Super 8 and the problem of secrecy
A few years ago, Robert Zemeckis created a bit of a stir when he defended the trailers of Cast Away and What Lies Beneath, both of which revealed crucial plot points, by saying that audiences really want to be told everything that happens in a movie. Moviegoers, he said, don’t like to be surprised; before they buy a ticket, they want to know exactly what to expect. And as depressing as it sounds, he was probably right. The fact is that trailers have always given away too much information—like the classic trailer for Casablanca, for instance, which shows Bogart shooting Major Strasser. It’s refreshing, then, when a director like J.J. Abrams refuses to disclose basic information about a movie like Super 8, out of a desire to protect its secrets. But it’s also a little disappointing to see Super 8 at last, only to discover that Abrams really had no secrets to protect.
I should preface all this by acknowledging that Super 8 is a film of considerable merits. It’s beautifully directed and photographed. The score by Michael Giacchino, who is rapidly becoming the most versatile composer in Hollywood, hits all the right notes. The cast, especially of younger kids, is uniformly appealing, and the script deserves a lot of credit for grounding the story in a detailed suburban canvas, even if most of the characters are affable stereotypes. For most of the movie, Abrams is emulating Spielberg in all the right ways—not simply his visual style and tone, but his interest in children and the lives of small towns. It isn’t clear how much of this reflects Abrams’s own sensibility and how much is just a skilled pastiche, but either way, it results in a movie that feels a lot more textured and humane than your average summer blockbuster. As a result, for most of its length, it’s a pleasure to watch, and it’s obviously the product of a lot of thoughtfulness and care.
Which is why it’s all the more underwhelming, at the end, to realize that all that atmosphere and ingenuity and mastery of tone was in service of a story that, frankly, could have been predicted in detail by anyone who had seen the marketing materials. There’s nothing inherently wrong with this—there can be something quite satisfying about seeing a familiar story cleverly told—but it makes the hype about the movie’s “secrets” seem more than a little silly. And after Cloverfield, which was infinitely more interesting as a trailer than as a movie, and Lost, which essentially abdicated its responsibility to resolve most of its mysteries, it raises serious questions about Abrams’s seriousness as a storyteller. Abrams has emerged as one of the most likable popular directors in a long time, but it’s hard to shake the sense, as I’ve said before, that his approach remains that of a gifted television writer and producer—and, I hate to say it, a shrewd marketer.

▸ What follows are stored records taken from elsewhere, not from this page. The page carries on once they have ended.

(** C7: while disconnected, [updateArticleProgress] returns without error;
    it fetches the connectivity and writes one console line, and does
    nothing else: no storage call, no backend request, the store and the
    backend are as they were. *)
Theorem offline_progress_is_noop :
  forall (userId articleId : string) (completed : bool) (w : World),
    truthy (isConnected w) = false ->
    let update := updateArticleProgress userId articleId completed in
    result_of update w = Returned tt /\
    events_of update w
      = [NetInfoFetch; ConsoleLog "Offline: Article progress update queued for later"] /\
    storage (world_after update w) = storage w /\
    backend (world_after update w) = backend w /\
    storage_faults (world_after update w) = storage_faults w /\
    backend_faults (world_after update w) = backend_faults w /\
    clock (world_after update w) = clock w.
Proof.
  intros userId articleId completed w Hc update. subst update.
  unfold events_of, result_of, world_after, updateArticleProgress, try_catch, mbind, Async_bind,
    NetInfo.fetch.
  rewrite Hc. unfold console.log. world_simpl.
  rewrite <- app_assoc, drop_app_length. repeat split.
Qed.

(** C8: while disconnected, [saveQuizAttempt] returns a record built on the
    spot: its identifier is ['offline-'] followed by the current time, and it
    carries the given user, quiz and score; nothing is written to the store
    and no backend request is made. *)
Theorem offline_attempt_is_placeholder :
  forall (userId quizId : string) (score : Z) (answers : list Answer.t) (w : World),
    truthy (isConnected w) = false ->
    let save := saveQuizAttempt userId quizId score answers in
    exists attempt,
      result_of save w = Returned attempt /\
      QuizAttempt.id attempt = "offline-" +:+ decimal (clock w) /\
      String.prefix "offline-" (QuizAttempt.id attempt) = true /\
      QuizAttempt.user_id attempt = userId /\
      QuizAttempt.quiz_id attempt = quizId /\
      QuizAttempt.score attempt = score /\
      events_of save w
        = [NetInfoFetch; ConsoleLog "Offline: Quiz attempt saved locally for later sync"] /\
      storage (world_after save w) = storage w /\
      backend (world_after save w) = backend w.
Proof.
  intros userId quizId score answers w Hc save. subst save.
  unfold events_of, result_of, world_after, saveQuizAttempt, try_catch, mbind, Async_bind,
    NetInfo.fetch.
  rewrite Hc. unfold console.log, Date.now, Date.toISOString, mret, Async_ret. world_simpl.
  eexists. split; [reflexivity|]. cbn [QuizAttempt.id QuizAttempt.user_id QuizAttempt.quiz_id
                                       QuizAttempt.score].
  rewrite <- app_assoc, drop_app_length. repeat split. apply prefix_append.
Qed.

(** ** The theorems at concrete worlds *)

(** [cache_round_trip] at two articles, and at one quiz, saved in a fresh world. *)
Lemma cache_round_trip_witness :
  result_of (getOfflineArticle "a1")
            (world_after (saveArticlesOffline [article1; article2]) fresh_world)
    = Returned (Some article1) /\
  result_of (getOfflineQuiz "q1") (world_after (saveQuizzesOffline [quiz1]) fresh_world)
    = Returned (Some quiz1).
Proof.
  split.
  - refine (proj2 (proj1 cache_round_trip [article1; article2] fresh_world _ _) article1 _).
    + reflexivity.
    + refine (bool_decide_unpack _ _). vm_compute. exact I.
    + left. reflexivity.
  - refine (proj2 (proj2 cache_round_trip [quiz1] fresh_world _ _) quiz1 _).
    + reflexivity.
    + refine (bool_decide_unpack _ _). vm_compute. exact I.
    + left. reflexivity.
Defined.

(** [staleness_threshold] before any batch, after a clear, after a batch, at 24
    hours and one millisecond later. *)
Lemma staleness_threshold_witness :
  result_of isSyncNeeded fresh_world = Returned true /\
  result_of isSyncNeeded (world_after clearOfflineData stocked_world) = Returned true /\
  result_of isSyncNeeded (world_after (saveArticlesOffline [article1]) fresh_world)
    = Returned false /\
  result_of isSyncNeeded
            (elapse 86400000 (world_after (saveArticlesOffline [article1]) fresh_world))
    = Returned false /\
  result_of isSyncNeeded (elapse 86400001 stocked_world) = Returned true.
Proof.
  destruct staleness_threshold as (Hnone & Hclear & Hsaved & _ & Hpassed & Hlate).
  split; [|split; [|split; [|split]]].
  - apply Hnone. reflexivity.
  - apply Hclear. reflexivity.
  - apply Hsaved. reflexivity.
  - apply Hpassed; [reflexivity | vm_compute; discriminate].
  - apply (Hlate _ 1700000000000); [vm_compute; reflexivity | vm_compute; reflexivity].
Defined.

(** [saveList_best_effort] at a batch of two articles whose first detail write
    is rejected: the second is attempted all the same. *)
Lemma saveList_best_effort_witness :
  let w := with_storage_faults [false; true] fresh_world in
  AsyncStorage.rejects w = false /\
  exists ok, In (StorageSet "econquiz_article_a2" (JsonArticle article2) ok)
                (events_of (saveArticlesOffline [article1; article2]) w).
Proof.
  cbv zeta. split; [reflexivity|].
  refine (proj1 (proj2 (proj1 saveList_best_effort [article1; article2]
                              (with_storage_faults [false; true] fresh_world)))
                _ article2 _).
  - reflexivity.
  - right. left. reflexivity.
Defined.

(** [fallback_on_remote_failure] at a cache of one free and one premium article
    when the backend is down. *)
Lemma fallback_on_remote_failure_witness :
  let w := with_backend_faults [Some outage]
             (world_after (saveArticlesOffline [article1; article2]) fresh_world) in
  result_of (fetchArticles false) w = Returned [article_list_entry article1] /\
  result_of (fetchArticles true) w
    = Returned [article_list_entry article1; article_list_entry article2].
Proof.
  cbv zeta. split.
  - refine (proj1 (fallback_on_remote_failure false [article1; article2] _ outage _ _ _ _));
      vm_compute; reflexivity.
  - refine (proj1 (fallback_on_remote_failure true [article1; article2] _ outage _ _ _ _));
      vm_compute; reflexivity.
Defined.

It might seem shortsighted to judge Super 8 by the standards of its marketing campaign. Ten years from now, I expect that it will still be watched and enjoyed—especially by kids—long after its teaser trailer has been forgotten. But the emphasis on secrecy has implications for Abrams’s future as a director that can’t be easily dismissed. Much as some researchers have recently argued that reason evolved, not as a means to the truth, but as a way to win arguments, it’s become increasingly clear that Abrams regards mystery, not as a means of protecting genuine secrets, but as a marketing strategy—which implies that he doesn’t understand how powerful a movie’s real secrets can be. A great director, like Spielberg, can tell us very clearly, before we’ve even entered the theater, what kind of movie we’re about to see, and then proceed to surprise us with revelations of plot and character. Abrams, for all his talents, hasn’t managed to do that yet. One day, perhaps, he will. But only if he gets past secrecy for its own sake.